Gartner forecasts that by 2017, as many as 15 percent of enterprises will have added cloud-based managed failover to their DR strategy, up from only 1 percent today. Determining if the tactic is right for you requires a thorough understanding of your availability requirements, consideration of the business problems that could be solved by managed failover and, above all, careful review of service providers’ actual capabilities.
Making the Business Case for Managed Failover
No enterprise needs to be sold on the fundamental need for disaster recovery/business continuity (DR/BC) planning. The more mission-critical an organization’s data, applications and IT infrastructure, the less tolerant it becomes of any interruption in operations. From this, we have the growing movement to achieve high availability, continuously operating IT.
But no single approach to downtime reduction should be applied to all of your IT components equally.

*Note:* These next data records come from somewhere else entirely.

(** X22. The bucketing puts every reading into exactly one bucket, the
    one keyed by its timestamp truncated to the hour: every reading's
    hour has a bucket; a bucket exists only for an hour that has
    readings; and each bucket's average, minimum, maximum and count are
    computed from the values of exactly the readings of its hour, so the
    count is their number and is at least one. *)
Theorem every_reading_in_its_hour (rows : list Metric) :
  (∀ row, row ∈ rows →
          ∃ b, b ∈ time_series_of rows ∧
               timestamp b = strftime_hour (ts row)) ∧
  (∀ b, b ∈ time_series_of rows →
        b = bucket_of (timestamp b, values_of_hour (timestamp b) rows) ∧
        count b
        = Z.of_nat (length (filter (λ row, strftime_hour (ts row)
                                           = timestamp b) rows)) ∧
        0 < count b).
Proof.
  split.
  - intros row Hrow.
    exists (bucket_of (strftime_hour (ts row),
                       values_of_hour (strftime_hour (ts row)) rows)).
    split; [|done]. apply time_series_of_elem. simpl. split; [|done].
    unfold values_of_hour. intros Hnil%fmap_nil_inv.
    assert (row ∈ filter (λ r, strftime_hour (ts r) = strftime_hour (ts row))
                         rows) as Hin by by apply list_elem_of_filter.
    rewrite Hnil in Hin. by apply elem_of_nil in Hin.
  - intros b [Hne Hb]%time_series_of_elem. split; [done|].
    assert (Hc : count b
                 = Z.of_nat (length (values_of_hour (timestamp b) rows)))
      by (by rewrite Hb at 1).
    split.
    + rewrite Hc. unfold values_of_hour. by rewrite length_fmap.
    + rewrite Hc. destruct (values_of_hour (timestamp b) rows); [done|].
      simpl. lia.
Qed.

#[local] Instance by_timestamp_total : Total by_timestamp.
Proof. intros a b. apply String.leb_total. Qed.

(** X23. The time series is sorted ascending by bucket key and no two
    buckets share a key. *)
Theorem time_series_is_sorted (rows : list Metric) :
  Sorted by_timestamp (time_series_of rows) ∧
  NoDup (timestamp <$> time_series_of rows).
Proof.
  split; [apply Sorted_merge_sort, _|].
  destruct (group_by_hour_spec rows) as [Hnd _].
  unfold time_series_of. rewrite merge_sort_Permutation.
  rewrite <- list_fmap_compose.
  assert (E : (timestamp ∘ bucket_of <$> group_by_hour rows)
              = (group_by_hour rows).*1).
  { apply list_fmap_ext. by intros _ [k vs] _. }
  by rewrite E.
Qed.













(** ** Demo seeding *)

Lemma seed_insert_roles (l : list string) (t : Seed.Tables) :
  Seed.Role.name <$> Seed.roles (foldl Seed.insert_role t l)
  = (Seed.Role.name <$> Seed.roles t) ++ l ∧
  Seed.roles t `prefix_of` Seed.roles (foldl Seed.insert_role t l) ∧
  Seed.sensors (foldl Seed.insert_role t l) = Seed.sensors t ∧
  Seed.sensors_seq (foldl Seed.insert_role t l) = Seed.sensors_seq t ∧
  Seed.users (foldl Seed.insert_role t l) = Seed.users t ∧
  Seed.users_seq (foldl Seed.insert_role t l) = Seed.users_seq t.
Proof.
  revert t. induction l as [|n l IH]; intros t.
  - simpl. by rewrite app_nil_r.
  - simpl. destruct (IH (Seed.insert_role t n)) as (E & Hp & ? & ? & ? & ?).
    split; [|split; [|done]].
    + rewrite E. simpl. rewrite fmap_app. simpl. by rewrite <- app_assoc.
    + etrans; [|exact Hp]. simpl. by apply prefix_app_r.
Qed.

Lemma seed_first_role_None (n : string) (t : Seed.Tables) :
  Seed.first_role n t = None ↔ n ∉ Seed.Role.name <$> Seed.roles t.
Proof.
  unfold Seed.first_role. rewrite fmap_None, list_find_None, Forall_forall.
  rewrite list_elem_of_fmap. naive_solver.
Qed.

Lemma seed_added_is_filter (t : Seed.Tables) (l : list string) :
  foldl (λ added r,
           match Seed.first_role r t with
           | Some _ => added
           | None => added ++ [r]
           end) [] l
  = filter (λ r, r ∉ Seed.Role.name <$> Seed.roles t) l.
Proof.
  induction l as [|r l IH] using rev_ind; [done|].
  rewrite foldl_app, filter_app, IH. simpl. rewrite filter_cons, filter_nil.
  destruct (Seed.first_role r t) eqn:E.
  - rewrite decide_False; [by rewrite app_nil_r|].
    intros Hn%seed_first_role_None. congruence.
  - rewrite decide_True; [done|]. by apply seed_first_role_None.
Qed.

Lemma seed_roles_names (t : Seed.Tables) :
  Seed.Role.name <$> Seed.roles (Seed.seed_roles t)
  = (Seed.Role.name <$> Seed.roles t)
    ++ filter (λ r, r ∉ Seed.Role.name <$> Seed.roles t) Seed.default_roles.
Proof.
  unfold Seed.seed_roles. rewrite seed_added_is_filter.
  apply seed_insert_roles.
Qed.

Lemma seed_roles_complete (t : Seed.Tables) (r : string) :
  r ∈ Seed.default_roles →
  r ∈ Seed.Role.name <$> Seed.roles (Seed.seed_roles t).
Proof.
  intros Hr. rewrite seed_roles_names, elem_of_app, list_elem_of_filter.
  destruct (decide (r ∈ Seed.Role.name <$> Seed.roles t)); naive_solver.
Qed.

Lemma filter_none {A} (P : A → Prop) `{∀ x, Decision (P x)} (l : list A) :
  (∀ x, x ∈ l → ¬ P x) → filter P l = [].
Proof.
  induction l as [|x l IH]; intros Hl; [done|].
  rewrite filter_cons, decide_False by (apply Hl; by left).
  apply IH. intros y Hy. apply Hl. by right.
Qed.

Lemma seed_roles_id (t : Seed.Tables) :
  (∀ r, r ∈ Seed.default_roles → r ∈ Seed.Role.name <$> Seed.roles t) →
  Seed.seed_roles t = t.
Proof.
  intros Hall. unfold Seed.seed_roles. rewrite seed_added_is_filter.
  rewrite filter_none; [done|]. intros r Hr Hn. by apply Hn, Hall.
Qed.

Lemma seed_insert_sensors (l : list (string * string * Q * Q))
    (t : Seed.Tables) :
  Seed.roles (foldl Seed.insert_sensor t l) = Seed.roles t ∧
  Seed.roles_seq (foldl Seed.insert_sensor t l) = Seed.roles_seq t ∧
  Seed.users (foldl Seed.insert_sensor t l) = Seed.users t ∧
  Seed.users_seq (foldl Seed.insert_sensor t l) = Seed.users_seq t ∧
  Seed.sensors t `prefix_of` Seed.sensors (foldl Seed.insert_sensor t l) ∧
  length (Seed.sensors (foldl Seed.insert_sensor t l))
  = (length (Seed.sensors t) + length l)%nat.
Proof.
  revert t. induction l as [|[[[n ty] lat] lng] l IH]; intros t.
  - simpl. repeat split; [done|lia].
  - cbn [foldl]. destruct (IH (Seed.insert_sensor t (n, ty, lat, lng)))
      as (? & ? & ? & ? & Hp & Hlen).
    repeat split; try done.
    + etrans; [|exact Hp]. simpl. by apply prefix_app_r.
    + rewrite Hlen. simpl. rewrite length_app. simpl. lia.
Qed.

Lemma seed_sensors_spec (t : Seed.Tables) :
  Seed.roles (Seed.seed_sensors t) = Seed.roles t ∧
  Seed.roles_seq (Seed.seed_sensors t) = Seed.roles_seq t ∧
  Seed.users (Seed.seed_sensors t) = Seed.users t ∧
  Seed.users_seq (Seed.seed_sensors t) = Seed.users_seq t ∧
  Seed.sensors t `prefix_of` Seed.sensors (Seed.seed_sensors t) ∧
  length (Seed.sensors (Seed.seed_sensors t)) ≠ 0%nat ∧
  (length (Seed.sensors t) ≠ 0%nat → Seed.seed_sensors t = t).
Proof.
  unfold Seed.seed_sensors. case_decide as Hlen.
  - destruct (seed_insert_sensors Seed.demo_sensors t)
      as (? & ? & ? & ? & ? & Hl).
    repeat split; try done. rewrite Hl. simpl. lia.
  - done.
Qed.

Lemma seed_first_user_Some (e : string) (t : Seed.Tables) :
  is_Some (Seed.first_user e t) ↔ e ∈ Seed.User.email <$> Seed.users t.
Proof.
  unfold Seed.first_user. rewrite fmap_is_Some, list_elem_of_fmap. split.
  - intros [[i u] Hf]. apply list_find_Some in Hf as (Hi & He & _).
    exists u. split; [done|]. by eapply list_elem_of_lookup_2.
  - intros (u & -> & Hu). by eapply list_find_elem_of.
Qed.

Lemma seed_admin_spec h (t : Seed.Tables) :
  Seed.roles (Seed.seed_admin h t) = Seed.roles t ∧
  Seed.roles_seq (Seed.seed_admin h t) = Seed.roles_seq t ∧
  Seed.sensors (Seed.seed_admin h t) = Seed.sensors t ∧
  Seed.sensors_seq (Seed.seed_admin h t) = Seed.sensors_seq t ∧
  Seed.users t `prefix_of` Seed.users (Seed.seed_admin h t) ∧
  is_Some (Seed.first_user Seed.admin_email (Seed.seed_admin h t)) ∧
  (is_Some (Seed.first_user Seed.admin_email t) → Seed.seed_admin h t = t).
Proof.
  unfold Seed.seed_admin.
  destruct (Seed.first_user Seed.admin_email t) as [u|] eqn:E.
  - by split_and!.
  - split_and!; try done.
    + simpl. by apply prefix_app_r.
    + apply seed_first_user_Some. simpl. rewrite fmap_app.
      apply elem_of_app. right. simpl. by left.
Qed.

Lemma seed_tables_eq (t t' : Seed.Tables) :
  Seed.roles t = Seed.roles t' → Seed.roles_seq t = Seed.roles_seq t' →
  Seed.sensors t = Seed.sensors t' →
  Seed.sensors_seq t = Seed.sensors_seq t' →
  Seed.users t = Seed.users t' → Seed.users_seq t = Seed.users_seq t' →
  t = t'.
Proof. destruct t, t'; simpl; intros; by subst. Qed.

(** X25. Seeding is idempotent: running the seeding function a second
    time changes no table and no sequence, whatever the tables held
    before the first run; with seeding disabled it changes nothing at
    all. *)
Theorem seed_is_idempotent (allow : bool) (h : string → string)
    (t : Seed.Tables) :
  Seed.seed_demo_user_if_enabled allow h
    (Seed.seed_demo_user_if_enabled allow h t)
  = Seed.seed_demo_user_if_enabled allow h t ∧
  Seed.seed_demo_user_if_enabled false h t = t.
Proof.
  split; [|done]. destruct allow; [|done]. simpl.
  set (t1 := Seed.seed_roles t). set (t2 := Seed.seed_sensors t1).
  set (t3 := Seed.seed_admin h t2).
  destruct (seed_sensors_spec t1) as (Er2 & _ & _ & _ & _ & Hs2 & _).
  destruct (seed_admin_spec h t2) as (Er3 & _ & Es3 & _ & _ & Hu3 & _).
  fold t2 in Er2, Hs2. fold t3 in Er3, Es3, Hu3.
  assert (E1 : Seed.seed_roles t3 = t3).
  { apply seed_roles_id. intros r Hr. rewrite Er3, Er2.
    by apply seed_roles_complete. }
  rewrite E1.
  assert (E2 : Seed.seed_sensors t3 = t3).
  { apply seed_sensors_spec. by rewrite Es3. }
  rewrite E2. by apply seed_admin_spec.
Qed.

(** X26. Seeding only adds rows: what the three tables held stays, in
    place and unchanged, at the head of each table. Afterwards every one
    of the five default roles is present; role names that were distinct
    are still distinct; and a sensors table that was not empty is left
    as it was. *)
Theorem seed_only_adds (h : string → string) (t : Seed.Tables) :
  Seed.roles t `prefix_of` Seed.roles (Seed.seed_demo_user_if_enabled true h t) ∧
  Seed.sensors t
    `prefix_of` Seed.sensors (Seed.seed_demo_user_if_enabled true h t) ∧
  Seed.users t `prefix_of` Seed.users (Seed.seed_demo_user_if_enabled true h t) ∧
  (∀ r, r ∈ Seed.default_roles →
        r ∈ Seed.Role.name
              <$> Seed.roles (Seed.seed_demo_user_if_enabled true h t)) ∧
  (NoDup (Seed.Role.name <$> Seed.roles t) →
   NoDup (Seed.Role.name
            <$> Seed.roles (Seed.seed_demo_user_if_enabled true h t))) ∧
  (Seed.sensors t ≠ [] →
   Seed.sensors (Seed.seed_demo_user_if_enabled true h t) = Seed.sensors t).
Proof.
  simpl.
  set (t1 := Seed.seed_roles t). set (t2 := Seed.seed_sensors t1).
  destruct (seed_sensors_spec t1) as (Er2 & _ & Eu2 & _ & Hp2 & _ & Hid2).
  destruct (seed_admin_spec h t2) as (Er3 & _ & Es3 & _ & Hp3 & _ & _).
  fold t2 in Er2, Eu2, Hp2, Hid2, Er3, Es3, Hp3.
  destruct (seed_insert_roles
              (filter (λ r, r ∉ Seed.Role.name <$> Seed.roles t)
                      Seed.default_roles) t)
    as (_ & Hp1 & Es1 & _ & Eu1 & _).
  assert (Et1 : t1 = foldl Seed.insert_role t
                  (filter (λ r, r ∉ Seed.Role.name <$> Seed.roles t)
                          Seed.default_roles)).
  { unfold t1, Seed.seed_roles. by rewrite seed_added_is_filter. }
  rewrite <- Et1 in Hp1, Es1, Eu1.
  rewrite Er3, Er2, Es3.
  split; [done|]. split; [by rewrite <- Es1|].
  split; [by rewrite <- Eu1, <- Eu2|].
  split; [apply seed_roles_complete|]. split.
  - intros Hnd. unfold t1. rewrite seed_roles_names.
    apply NoDup_app. split; [done|]. split.
    + intros x Hx [Hout _]%list_elem_of_filter. done.
    + apply NoDup_filter. unfold Seed.default_roles.
      repeat (apply NoDup_cons; split;
              [intros Hin;
               repeat (apply elem_of_cons in Hin as [Hin|Hin];
                       [discriminate Hin|]);
               by apply elem_of_nil in Hin|]).
      apply NoDup_nil_2.
  - intros Hne. rewrite Hid2; [done|]. rewrite Es1.
    by destruct (Seed.sensors t).
Qed.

Just as an organization’s specific requirements drive design of the overall DR/BC strategy, so does the individual importance of different applications, systems and services — and their impact if disrupted — determine which are most critical and most demanding of continuous availability.
Prioritization of applications and data by their value to the business is referred to as “Tiering.” The objective is to identify the truly mission critical applications that must be restored most quickly if interrupted — or kept from being interrupted at all. The roles in the organization of various applications or data, who needs them and how frequently, are just a few of the factors in assigning them to availability Tiers, setting recovery time and recovery point objectives, and determining the investment to be made in achieving the most rapid recovery for 100 percent availability.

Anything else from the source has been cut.